Saved data entries:
--------------------

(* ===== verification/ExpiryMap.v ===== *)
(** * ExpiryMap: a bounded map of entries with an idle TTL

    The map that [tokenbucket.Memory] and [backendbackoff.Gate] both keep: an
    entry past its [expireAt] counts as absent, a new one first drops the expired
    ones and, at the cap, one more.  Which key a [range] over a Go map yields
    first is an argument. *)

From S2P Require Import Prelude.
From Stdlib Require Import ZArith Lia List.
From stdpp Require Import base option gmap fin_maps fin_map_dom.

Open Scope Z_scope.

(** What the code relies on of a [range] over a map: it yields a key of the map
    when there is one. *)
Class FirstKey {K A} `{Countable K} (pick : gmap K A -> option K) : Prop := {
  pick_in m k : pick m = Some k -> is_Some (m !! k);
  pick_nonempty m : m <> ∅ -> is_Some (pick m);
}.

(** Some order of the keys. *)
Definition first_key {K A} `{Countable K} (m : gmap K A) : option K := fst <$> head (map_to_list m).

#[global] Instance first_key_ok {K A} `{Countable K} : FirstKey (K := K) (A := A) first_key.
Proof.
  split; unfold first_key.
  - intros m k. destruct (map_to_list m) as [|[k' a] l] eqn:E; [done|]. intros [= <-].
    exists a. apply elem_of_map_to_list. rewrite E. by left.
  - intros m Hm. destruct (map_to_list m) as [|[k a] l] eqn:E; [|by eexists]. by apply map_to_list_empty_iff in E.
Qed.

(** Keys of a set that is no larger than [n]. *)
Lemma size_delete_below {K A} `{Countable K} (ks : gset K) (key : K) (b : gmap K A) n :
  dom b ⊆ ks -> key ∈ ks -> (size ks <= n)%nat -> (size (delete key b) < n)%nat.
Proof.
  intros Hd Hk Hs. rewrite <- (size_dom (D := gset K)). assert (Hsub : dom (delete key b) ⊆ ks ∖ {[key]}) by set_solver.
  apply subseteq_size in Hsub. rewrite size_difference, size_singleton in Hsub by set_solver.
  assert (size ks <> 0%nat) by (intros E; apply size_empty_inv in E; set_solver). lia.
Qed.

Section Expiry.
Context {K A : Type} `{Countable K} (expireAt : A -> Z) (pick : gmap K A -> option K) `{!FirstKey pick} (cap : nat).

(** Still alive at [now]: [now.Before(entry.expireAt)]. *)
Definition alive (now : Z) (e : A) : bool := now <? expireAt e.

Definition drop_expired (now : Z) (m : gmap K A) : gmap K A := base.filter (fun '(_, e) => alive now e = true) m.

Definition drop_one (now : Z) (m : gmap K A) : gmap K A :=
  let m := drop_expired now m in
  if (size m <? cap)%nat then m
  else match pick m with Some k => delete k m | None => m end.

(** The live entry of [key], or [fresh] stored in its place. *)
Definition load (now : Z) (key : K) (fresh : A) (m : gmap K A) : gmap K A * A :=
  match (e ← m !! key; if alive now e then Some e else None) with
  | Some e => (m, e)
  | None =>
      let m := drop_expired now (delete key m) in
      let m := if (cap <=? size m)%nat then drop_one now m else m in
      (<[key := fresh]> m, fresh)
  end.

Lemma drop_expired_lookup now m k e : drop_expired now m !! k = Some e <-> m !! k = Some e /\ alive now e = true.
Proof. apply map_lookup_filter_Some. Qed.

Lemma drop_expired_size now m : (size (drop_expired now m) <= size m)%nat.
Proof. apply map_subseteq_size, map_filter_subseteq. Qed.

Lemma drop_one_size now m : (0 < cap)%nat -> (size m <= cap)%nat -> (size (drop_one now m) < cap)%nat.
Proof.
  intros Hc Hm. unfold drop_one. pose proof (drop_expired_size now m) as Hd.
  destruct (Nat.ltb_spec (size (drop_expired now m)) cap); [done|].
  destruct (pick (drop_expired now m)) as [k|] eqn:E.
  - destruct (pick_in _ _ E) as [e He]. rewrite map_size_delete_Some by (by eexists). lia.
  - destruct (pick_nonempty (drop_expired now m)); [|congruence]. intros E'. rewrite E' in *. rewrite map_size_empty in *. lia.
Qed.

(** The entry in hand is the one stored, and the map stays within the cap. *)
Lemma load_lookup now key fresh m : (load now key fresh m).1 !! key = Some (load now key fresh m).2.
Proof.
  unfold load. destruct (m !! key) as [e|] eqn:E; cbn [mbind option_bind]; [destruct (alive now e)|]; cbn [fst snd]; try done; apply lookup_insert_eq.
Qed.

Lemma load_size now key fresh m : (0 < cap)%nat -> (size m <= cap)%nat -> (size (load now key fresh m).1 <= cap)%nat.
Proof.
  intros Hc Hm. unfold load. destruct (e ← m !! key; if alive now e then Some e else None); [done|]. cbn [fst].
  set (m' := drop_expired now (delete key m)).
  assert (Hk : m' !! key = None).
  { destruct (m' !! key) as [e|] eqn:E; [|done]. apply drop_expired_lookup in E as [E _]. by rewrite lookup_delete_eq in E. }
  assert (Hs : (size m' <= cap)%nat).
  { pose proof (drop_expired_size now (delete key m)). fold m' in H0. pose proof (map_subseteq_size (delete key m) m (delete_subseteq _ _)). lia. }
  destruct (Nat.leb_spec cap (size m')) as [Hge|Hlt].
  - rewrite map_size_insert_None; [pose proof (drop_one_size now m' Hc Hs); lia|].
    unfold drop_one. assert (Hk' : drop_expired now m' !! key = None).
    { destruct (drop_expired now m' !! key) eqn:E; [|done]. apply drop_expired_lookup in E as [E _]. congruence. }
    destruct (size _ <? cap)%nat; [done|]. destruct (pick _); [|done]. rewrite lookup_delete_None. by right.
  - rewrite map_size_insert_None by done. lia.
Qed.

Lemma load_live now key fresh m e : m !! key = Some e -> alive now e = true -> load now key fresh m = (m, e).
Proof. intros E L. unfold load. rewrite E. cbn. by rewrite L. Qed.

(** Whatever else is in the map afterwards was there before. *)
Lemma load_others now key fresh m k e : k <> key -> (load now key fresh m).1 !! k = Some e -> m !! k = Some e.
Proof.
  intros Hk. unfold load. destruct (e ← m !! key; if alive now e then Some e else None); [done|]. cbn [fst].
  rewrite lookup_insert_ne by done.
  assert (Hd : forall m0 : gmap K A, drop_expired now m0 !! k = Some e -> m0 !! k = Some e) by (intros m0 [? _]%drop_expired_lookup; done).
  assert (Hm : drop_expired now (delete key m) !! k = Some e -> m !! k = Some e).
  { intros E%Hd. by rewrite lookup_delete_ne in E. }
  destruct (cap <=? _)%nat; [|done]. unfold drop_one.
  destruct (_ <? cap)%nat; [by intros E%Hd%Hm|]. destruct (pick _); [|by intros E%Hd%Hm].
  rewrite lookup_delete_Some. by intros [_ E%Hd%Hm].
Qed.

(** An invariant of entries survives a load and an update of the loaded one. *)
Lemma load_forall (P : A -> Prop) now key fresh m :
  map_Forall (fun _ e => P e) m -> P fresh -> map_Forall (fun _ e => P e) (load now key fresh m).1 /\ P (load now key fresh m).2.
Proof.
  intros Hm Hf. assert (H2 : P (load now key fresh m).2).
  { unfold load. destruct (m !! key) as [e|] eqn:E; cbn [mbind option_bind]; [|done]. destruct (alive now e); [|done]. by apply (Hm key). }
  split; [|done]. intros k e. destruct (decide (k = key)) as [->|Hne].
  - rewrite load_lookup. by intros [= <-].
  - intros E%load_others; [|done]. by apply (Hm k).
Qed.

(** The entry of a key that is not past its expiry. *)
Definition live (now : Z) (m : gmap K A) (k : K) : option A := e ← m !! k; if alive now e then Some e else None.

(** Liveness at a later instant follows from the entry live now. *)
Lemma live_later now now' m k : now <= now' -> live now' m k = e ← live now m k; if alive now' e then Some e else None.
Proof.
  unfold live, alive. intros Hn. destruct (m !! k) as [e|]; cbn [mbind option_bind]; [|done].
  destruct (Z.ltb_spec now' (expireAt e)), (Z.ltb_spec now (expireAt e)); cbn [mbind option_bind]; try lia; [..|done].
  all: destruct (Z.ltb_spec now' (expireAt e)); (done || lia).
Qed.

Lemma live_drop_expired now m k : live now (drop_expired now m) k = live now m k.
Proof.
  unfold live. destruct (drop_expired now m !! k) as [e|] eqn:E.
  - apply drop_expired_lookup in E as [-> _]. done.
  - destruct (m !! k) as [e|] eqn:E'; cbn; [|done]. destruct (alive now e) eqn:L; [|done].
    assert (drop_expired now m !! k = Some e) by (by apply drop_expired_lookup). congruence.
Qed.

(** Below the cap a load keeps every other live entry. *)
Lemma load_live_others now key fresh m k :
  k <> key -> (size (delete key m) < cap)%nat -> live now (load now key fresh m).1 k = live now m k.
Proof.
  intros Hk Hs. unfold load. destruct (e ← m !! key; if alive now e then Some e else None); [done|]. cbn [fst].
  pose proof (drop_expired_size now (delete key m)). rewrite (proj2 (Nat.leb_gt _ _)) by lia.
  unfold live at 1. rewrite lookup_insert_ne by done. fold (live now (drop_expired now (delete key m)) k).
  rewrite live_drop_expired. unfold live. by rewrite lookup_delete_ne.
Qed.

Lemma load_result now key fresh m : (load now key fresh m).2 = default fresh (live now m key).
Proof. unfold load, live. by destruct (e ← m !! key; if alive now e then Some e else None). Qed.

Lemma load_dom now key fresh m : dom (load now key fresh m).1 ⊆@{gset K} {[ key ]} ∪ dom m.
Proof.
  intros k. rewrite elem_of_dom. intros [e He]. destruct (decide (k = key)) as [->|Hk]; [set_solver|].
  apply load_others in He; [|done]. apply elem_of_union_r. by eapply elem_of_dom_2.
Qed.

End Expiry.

--------------------

(Exercise): Using the entries above, repeat only the lines from the one containing "Section Expiry." through the one containing "- destruct (pick_in", end lines included.

(Output of the exercise):
Section Expiry.
Context {K A : Type} `{Countable K} (expireAt : A -> Z) (pick : gmap K A -> option K) `{!FirstKey pick} (cap : nat).

(** Still alive at [now]: [now.Before(entry.expireAt)]. *)
Definition alive (now : Z) (e : A) : bool := now <? expireAt e.

Definition drop_expired (now : Z) (m : gmap K A) : gmap K A := base.filter (fun '(_, e) => alive now e = true) m.

Definition drop_one (now : Z) (m : gmap K A) : gmap K A :=
  let m := drop_expired now m in
  if (size m <? cap)%nat then m
  else match pick m with Some k => delete k m | None => m end.

(** The live entry of [key], or [fresh] stored in its place. *)
Definition load (now : Z) (key : K) (fresh : A) (m : gmap K A) : gmap K A * A :=
  match (e ← m !! key; if alive now e then Some e else None) with
  | Some e => (m, e)
  | None =>
      let m := drop_expired now (delete key m) in
      let m := if (cap <=? size m)%nat then drop_one now m else m in
      (<[key := fresh]> m, fresh)
  end.

Lemma drop_expired_lookup now m k e : drop_expired now m !! k = Some e <-> m !! k = Some e /\ alive now e = true.
Proof. apply map_lookup_filter_Some. Qed.

Lemma drop_expired_size now m : (size (drop_expired now m) <= size m)%nat.
Proof. apply map_subseteq_size, map_filter_subseteq. Qed.

Lemma drop_one_size now m : (0 < cap)%nat -> (size m <= cap)%nat -> (size (drop_one now m) < cap)%nat.
Proof.
  intros Hc Hm. unfold drop_one. pose proof (drop_expired_size now m) as Hd.
  destruct (Nat.ltb_spec (size (drop_expired now m)) cap); [done|].
  destruct (pick (drop_expired now m)) as [k|] eqn:E.
  - destruct (pick_in _ _ E) as [e He]. rewrite map_size_delete_Some by (by eexists). lia.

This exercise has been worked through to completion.